I popped over a pal’s newly purchased house one evening. A few hours, a quart of paint and two foam brushes later, the lower level was transformed into a pop art mecca.

I suspect that other land mammals tried to evolve into ocean dwellers like the dolphins and whales did. They just couldn’t get past the initial pruniness.

Shampoo2
Acrylic on Paper • Shampoo Night Club

In the Fall of 2002, I was invited to perform at a Philadelphia nightclub called Shampoo. The club holds semiannual “mega events” in which they fill an outdoor tent full of DJs, booze, costumed dancers and assorted entertainment. I fell into the assorted entertainment category.

A realistic painter is the artistic equivalent of a cover band.

This has been plaguing me. From K-mart to Calvin Klein, any clothing store that sells men’s apparel offers two styles of T-shirts, the crew neck and the pocket T. The shirts are exactly the same except for the presence of the small chest pocket but the pocket T is ALWAYS a couple of bucks cheaper than the crew neck!

All things being equal, the pocket T must cost more to manufacture. There’s a bit of extra material and they have to pass them through the giant pocket-sewing-on machine. Don’t give me any crap about supply and demand either. Sure, I know that the crew neck is way more popular but why don’t they just make less pocket Ts if nobody likes them? This phenomenon has existed since the 70’s, they’ve surely had enough time to adjust production.

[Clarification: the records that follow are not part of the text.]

Lemma step_conversation (w : world) (ev : event) :
  conversation w → conversation (step w ev).
Proof.
  intros (Hbusy & Hreq & Hadj & Hidle).
  destruct ev as [text| |i o|newData|now].
  - by unfold conversation.
  - destruct (Chat.sendMessage_cases w) as [Hsame|(H1 & H2 & H3)].
    { simpl. rewrite Hsame. by unfold conversation. }
    simpl. rewrite Chat.sendMessage_accepted by done.
    rewrite H2 in Hbusy. apply nil_length_inv in Hbusy.
    unfold conversation. simpl. rewrite Hbusy. simpl.
    split; [done|]. split.
    { repeat constructor; [done|]. by rewrite last_snoc. }
    split; [|done].
    apply adjacent_snoc; [done|]. intros l Hl. by rewrite (Hidle H2 l Hl).
  - simpl. destruct (inflight w !! i) as [rq|] eqn:E; [|by unfold conversation].
    assert (Hin : rq ∈ inflight w) by (by eapply list_elem_of_lookup_2).
    rewrite Forall_forall in Hreq. destruct (Hreq rq Hin) as (_ & _ & Hlast).
    destruct (Chat.resume_messages (Axios.settle o)
                {| this := this w; inflight := delete i (inflight w);
                   console := console w; nextTick := nextTick w;
                   host := host w |}) as [c Hms].
    unfold conversation.
    rewrite Chat.resume_isLoading, Chat.resume_inflight, Hms.
    simpl.
    assert (Hlen : length (inflight w) = 1).
    { destruct (isLoading (this w)); [done|].
      apply lookup_lt_Some in E. lia. }
    split; [rewrite length_delete by eauto; lia|].
    split.
    { replace (delete i (inflight w)) with (@nil request); [constructor|].
      symmetry. apply nil_length_inv. rewrite length_delete by eauto. lia. }
    split.
    { apply adjacent_snoc; [done|]. intros l Hl. rewrite Hlast in Hl.
      by injection Hl as <-. }
    intros _ m; rewrite last_snoc; by intros [= <-].
  - unfold conversation. simpl.
    destruct (Chat.handler_frame (host w) newData (set_flightData newData (this w)))
      as (_ & ->).
    rewrite Chat.handler_messages. simpl.
    destruct (_ && _ && _) eqn:Hpush; [|done].
    apply andb_prop in Hpush as [_ Hnil%Nat.eqb_eq%nil_length_inv].
    rewrite Hnil in *. simpl.
    split; [done|]. split.
    { destruct (inflight w) as [|rq rqs]; [constructor|].
      apply Forall_inv in Hreq as (_ & _ & Hlast). done. }
    split; [intros i m1 m2 _ H; by destruct i|].
    intros _ m Hm; by simplify_eq.
  - by unfold conversation.
Qed.

Lemma step_greeted (w : world) (ev : event) :
  conversation w → watcher_returns (host w) ev = true →
  greeted w → greeted (step w ev).
Proof.
  intros (_ & Hreq & _) Hret (Hhead & Hnone).
  destruct ev as [text| |i o|newData|now].
  - by unfold greeted.
  - destruct (Chat.sendMessage_cases w) as [Hsame|(H1 & H2 & H3)].
    { simpl. rewrite Hsame. by unfold greeted. }
    simpl. rewrite Chat.sendMessage_accepted by done.
    unfold greeted. simpl.
    split; [|by intros ?%snoc_not_nil].
    right. destruct Hhead as [Hnil|Hg]; [|by apply head_snoc].
    apply Hnone, hasFlightData_empty in Hnil. congruence.
  - simpl. destruct (inflight w !! i) as [rq|] eqn:E; [|by unfold greeted].
    assert (Hin : rq ∈ inflight w) by (by eapply list_elem_of_lookup_2).
    rewrite Forall_forall in Hreq. destruct (Hreq rq Hin) as (_ & _ & Hlast).
    destruct (Chat.resume_messages (Axios.settle o)
                {| this := this w; inflight := delete i (inflight w);
                   console := console w; nextTick := nextTick w;
                   host := host w |}) as [c Hms].
    unfold greeted. rewrite resume_flightData, Hms. simpl.
    split; [|by intros ?%snoc_not_nil].
    right. destruct Hhead as [Hnil|Hg]; [|by apply head_snoc].
    by rewrite Hnil in Hlast.
  - unfold greeted. rewrite Chat.step_greeting. simpl in Hret. rewrite Hret.
    simpl. rewrite handler_flightData. simpl.
    destruct (0 <? length (Object_keys newData)) eqn:Hkeys; simpl;
      [destruct (messages (this w)) as [|m0 ms] eqn:Hms; simpl|].
    + split; [by right|done].
    + split; [|done]. destruct Hhead as [?|?]; [done|by right].
    + split; [done|]. intros _. by apply Chat.Object_keys_empty.
  - by unfold greeted.
Qed.

Lemma run_conversation (evs : list event) (w : world) :
  conversation w → conversation (run w evs).
Proof.
  revert w. induction evs as [|ev evs IH]; intros w Hw; [done|].
  by apply IH, step_conversation.
Qed.

Lemma reached_conversation (e : engine) (props : gmap string (list (gmap string number)))
    (evs : list event) :
  conversation (run (created e props) evs).
Proof.
  apply run_conversation. rewrite created_as_change.
  apply step_conversation, blank_conversation.
Qed.

Lemma run_greeted (evs : list event) (w : world) :
  forallb (watcher_returns (host w)) evs = true →
  conversation w → greeted w → greeted (run w evs).
Proof.
  revert w. induction evs as [|ev evs IH]; intros w Hret Hc Hg; [done|].
  simpl in Hret. apply andb_prop in Hret as [Hev Hevs].
  apply IH; [by rewrite step_host|by apply step_conversation|by apply step_greeted].
Qed.

Lemma reached_greeted (e : engine) (props : gmap string (list (gmap string number)))
    (evs : list event) :
  completes e props = true → forallb (watcher_returns e) evs = true →
  greeted (run (created e props) evs).
Proof.
  intros Hprops Hevs.
  apply run_greeted; [done| |].
  - rewrite created_as_change. apply step_conversation, blank_conversation.
  - rewrite created_as_change.
    apply step_greeted; [apply blank_conversation|done|apply blank_greeted].
Qed.

(** X11: From creation on, whatever happens: the busy flag is set exactly while
    a request is in flight, the button then reads "Sending..." and the
    text box and the button are disabled; and the settling of that request
    leaves nothing in flight and the busy flag cleared. *)
Theorem busy_iff_in_flight (e : engine) (props : gmap string (list (gmap string number)))
    (evs : list event) :
  let w := run (created e props) evs in
  (isLoading (this w) = true ↔ inflight w ≠ [])
  ∧ (button_label (this w) = "Sending..." ↔ inflight w ≠ [])
  ∧ (inflight w ≠ [] → disabled (this w) = true)
  ∧ (∀ i rq o, inflight w !! i = Some rq →
       inflight (step w (Settled i o)) = []
       ∧ isLoading (this (step w (Settled i o))) = false).
Proof.
  intros w. destruct (reached_conversation e props evs) as (Hbusy & _).
  fold w in Hbusy.
  assert (Hiff : isLoading (this w) = true ↔ inflight w ≠ []).
  { destruct (isLoading (this w)).
    - split; [|done]. intros _ Hnil. by rewrite Hnil in Hbusy.
    - apply nil_length_inv in Hbusy. by rewrite Hbusy. }
  split; [exact Hiff|split; [|split]].
  - rewrite <- Hiff. unfold button_label. by destruct (isLoading (this w)).
  - intros Hne%Hiff. unfold disabled. by rewrite Hne.
  - intros i rq o Hrq. simpl. rewrite Hrq.
    rewrite Chat.resume_inflight, Chat.resume_isLoading. simpl. split; [|done].
    apply nil_length_inv. rewrite length_delete by eauto.
    destruct (isLoading (this w)); lia.
Qed.

Lemma busy_iff_in_flight_witness :
  inflight (step waiting (Settled 0 Axios.Timeout)) = []
  ∧ isLoading (this (step waiting (Settled 0 Axios.Timeout))) = false.
Proof.
  exact (proj2 (proj2 (proj2
           (busy_iff_in_flight node log_full [Input "max altitude?"; Submit])))
           0 {| url := "http://localhost:8001/chat";
                message := "max altitude?"; session := None |}
           Axios.Timeout eq_refl).
Defined.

Here’s a way to test the character of a fellow human being:

Tell a joke to a group of comrades in the person’s presence. Make sure that the human being in question already knows the punchline. If the person blurts out the punchline and steals your thunder, he or she is a selfish jerk. If the person says, “I know this one” but allows you to continue, he or she is average. If the person says nothing, he or she is a gem. Finally, if the person says nothing until you deliver the punchline, at which time they laugh as if they never heard it, you are in the presence of a Saint.

This test’s margin of error greatly increases if the person has Alzheimer’s disease.

Giant
Acrylic on Butcher Paper • Old City, Philadelphia

A series of subway-sized, original paintings I used to paper an urban construction site. These paintings disappeared within a few minutes of hanging.